Is Nipah as contagious as COVID-19?

Nipah is reported to spread at a much slower rate than SARS-CoV-2. However, its capacity to kill is the primary source of worry. During the first epidemic in Siliguri, 45 of the 66 confirmed cases perished. This equates to a 68% fatality rate. In the subsequent epidemic, which occurred in 2007 in West Bengal's Nadia region, all five afflicted individuals perished.

During the most recent epidemic in Kerala in 2018, 17 of the 18 confirmed cases of infection resulted in death. In Ernakulam in 2019, one case of Nipah virus infection was discovered, however quick treatment prevented further spread. The afflicted individual lived.

According to a study published in the April 2020 issue of the journal Viruses, a total of 265 people were infected during the 1999 Malaysian outbreak, with 105 deaths, according to a study titled 'Nipah Virus: Past Outbreaks and Future Containment' by researchers from Cochin University of Science and Technology. In contrast, the COVID-19 pandemic is anticipated to have a death rate of about 1%.


Is it necessary for other states to be concerned about the spread of Nipah?

Until far, all Nipah virus outbreaks have been controlled swiftly, at least in contrast to the current COVID-19 epidemic. The initial epidemic in Malaysia occurred in September 1998, but it was not until March of the following year that scientists were able to establish that they were dealing with a novel virus.

By May, the epidemic had been controlled. In Bangladesh, the country with the most recurring Nipah outbreaks, transmissions ceased after a few months. One of the primary reasons for a relatively fast conclusion to an epidemic is that Nipah virus is much less infectious than, say, SARS-CoV-2. Human-to-human transmission is neither as simple nor as rapid as SARS-CoV-2 transmission. With COVID-19 guidelines currently in place, there is a greater understanding of viral illness transmission.

The continued usage of PPE kits, gloves, and masks, particularly by healthcare professionals and hospital personnel, is expected to decrease the risk of Nipah virus transmission.

According to a recent study, the reproductive number (R0) in past Nipah virus epidemics was around 0.48. The R-value indicates the rate at which a virus spreads within a population. A number less than one indicates that less than one individual is being infected by an already infected individual. The epidemic is anticipated to subside rather soon in this situation.

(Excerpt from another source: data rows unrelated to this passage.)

(** * Music Beats Dodge: audio-driven obstacle spawning

    A shallow embedding of the game's core (audio.py, obstacles.py,
    player.py, game.py, the [spawn_logic] of one_file_version.py and the
    song choice of launcher.py), the properties of its specification, and
    further properties of the code.

    Modelling conventions.
    - Python [int] is [Z].  A finite float is a rational number, so Python
      floats and [np.float32] numbers are values of [Q].  Where what the
      code does hangs on a rounding, each operation is rounded as IEEE 754
      rounds it ([fl64], [fl32]): the product that [samples_per_window]
      truncates, the arrival times compared in the 0.6 s slice test, and
      the float32 analyzer of [Module Float32].  Elsewhere the arithmetic
      is exact, and a statement about an energy, a baseline, a ratio or an
      x position holds of the program up to rounding.  Infinities and NaN
      are not modelled.
    - NumPy arrays and Python lists are [list]s, updated in place with
      stdpp's [<[i:=v]>].
    - An exception is a value [Raise e] of the [result] type.
    - The process-wide NumPy random source is an explicit record of raw
      draws handed to each tick. *)

From stdpp Require Import base list.
From Stdlib Require Import ZArith QArith Qround Qabs Qminmax Qpower Lia Lqa.

Open Scope Z_scope.

(** ** Constants

    [config.py] holds the constants of the modular version; their values
    are those of the [Config] block of [one_file_version.py]. *)
Module Config.
Definition SCREEN_W : Z := 800.
Definition SCREEN_H : Z := 600.
Definition FPS : Z := 60.
Definition LANES : Z := 10.
Definition LANE_HEIGHT : Q := inject_Z SCREEN_H / inject_Z LANES.
Definition PLAYER_X : Z := 100.
Definition OBSTACLE_SPEED : Z := 300.
Definition SPAWN_AHEAD_PIXELS : Z := 900.
Definition WINDOW_MS : Z := 100.
Definition ENERGY_BASELINE_BUFFER : nat := 50.

Definition LOW_TH : Q := 105 # 100.
Definition MEDIUM_TH : Q := 15 # 10.
Definition HIGH_TH : Q := 22 # 10.

Definition LOW_SIZES : list Z := [1; 1; 2].
Definition MEDIUM_SIZES : list Z := [2; 3].
Definition HIGH_SIZES : list Z := [4; 5; 6].

Definition MIN_SPAWN_INTERVAL_MS : Z := 150.
Definition HEAVY_COOLDOWN_MS : Z := 600.
End Config.
Import Config.

(** ** Python and NumPy primitives *)

Inductive PyError : Type :=
  | ValueError
  | ZeroDivisionError
  | IndexError.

Additionally, the research adds that since Nipah outbreaks have occurred mostly in sparsely inhabited areas, the virus's ability to spread to a large number of people has been limited. Additionally, the very high mortality rates contribute to the poor transmission rate.


Click here to see references

 

Disclaimer- The views and opinions expressed in this article are those of the author's and do not necessarily reflect the official policy or position of M3 India.

The author is a practising super specialist from New Delhi.